By way of example, the methods presented are described in terms of the remote speaker microphone 102, as illustrated in FIG. 1. This should not be considered limiting. The systems and methods described herein could be applied to other forms of electronic communication devices, which utilize beamforming microphone arrays and may be used in high-ambient noise environments (for example, portable radios, mobile telephones, speaker telephones, telephone or radio headsets, video or tele-conferencing devices, and the like). Furthermore, in some embodiments, various functions of the methods may be performed external to the remote speaker microphone 102.

FIG. 7 illustrates an exemplary method 700 for beamforming audio signals received from the microphone array 112. At block 702, the electronic processor 106 receives at least one audio signal from the microphone array 112. The audio signal is an electrical signal based on the speech sound waves 150, the ambient sound waves 164, or a combination of both detected by the microphone array 112. At block 704, the electronic processor 106 determines (that is, forms) a plurality of beams based on the audio signal, using a beamforming algorithm.

At block 706, the electronic processor 106 receives at least one vibration signal from the vibration microphone 104. The vibration signal is an electrical signal based on the speech vibrations 154 detected by the vibration microphone 104.

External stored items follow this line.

(* ===== verification/_CoqProject ===== *)
-Q . S2P
Prelude.v
Types.v
Toy.v
DewTx.v
Mempool.v
ValidatorSet.v
Votes.v
Quorum.v
Engine.v
Node.v
Agreement.v
Fork.v
Liveness.v
Rlp.v
EvmTx.v
Smt.v
StateDB.v
StateRevert.v
StateCommit.v
NativeState.v
Staking.v
StakingProps.v
StakingRevert.v
NativeExec.v
Vm.v
VmIsolated.v
Precompiles.v
ChainStore.v
Select.v
Chain.v
ChainRead.v
ChainImport.v
ChainOpen.v
ChainDurable.v
Orderbook.v
OrderbookProps.v
OrderbookSafe.v
OrderbookCall.v
OrderbookSolvent.v
P2PWire.v
P2PHost.v
P2PProps.v
P2PSync.v
Rpc.v
RpcProps.v
NodeP2P.v
Indexer.v
IndexerProps.v
Faucet.v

Because the time bases for the acoustic and vibration mics may differ (for example, when the vibration microphone 104 communicates the vibration signal over a wireless link), at block 707, the electronic processor 106 time aligns the vibration signal and the audio signal. For example, where the time bases differ by a constant known delay, the electronic processor 106 may implement an all-pass filter (for example, in the time or frequency domain) that has a group delay equal to the known constant delay that is applied to the leading signal(s). In another example, when the time bases differ by a constant unknown delay, the electronic processor 106 may perform a one-time cross-correlation or similar operation may be used to determine the unknown constant delay, which may then be fed into an all-pass filter and applied to the leading signal(s). In another example, when time bases differ by a varying unknown delay, the electronic processor 106 may periodically calculate a cross-correlation at the output of an adaptive all-pass filter, where the coefficients are adapted to maximize the peak signal power in the cross-correlations.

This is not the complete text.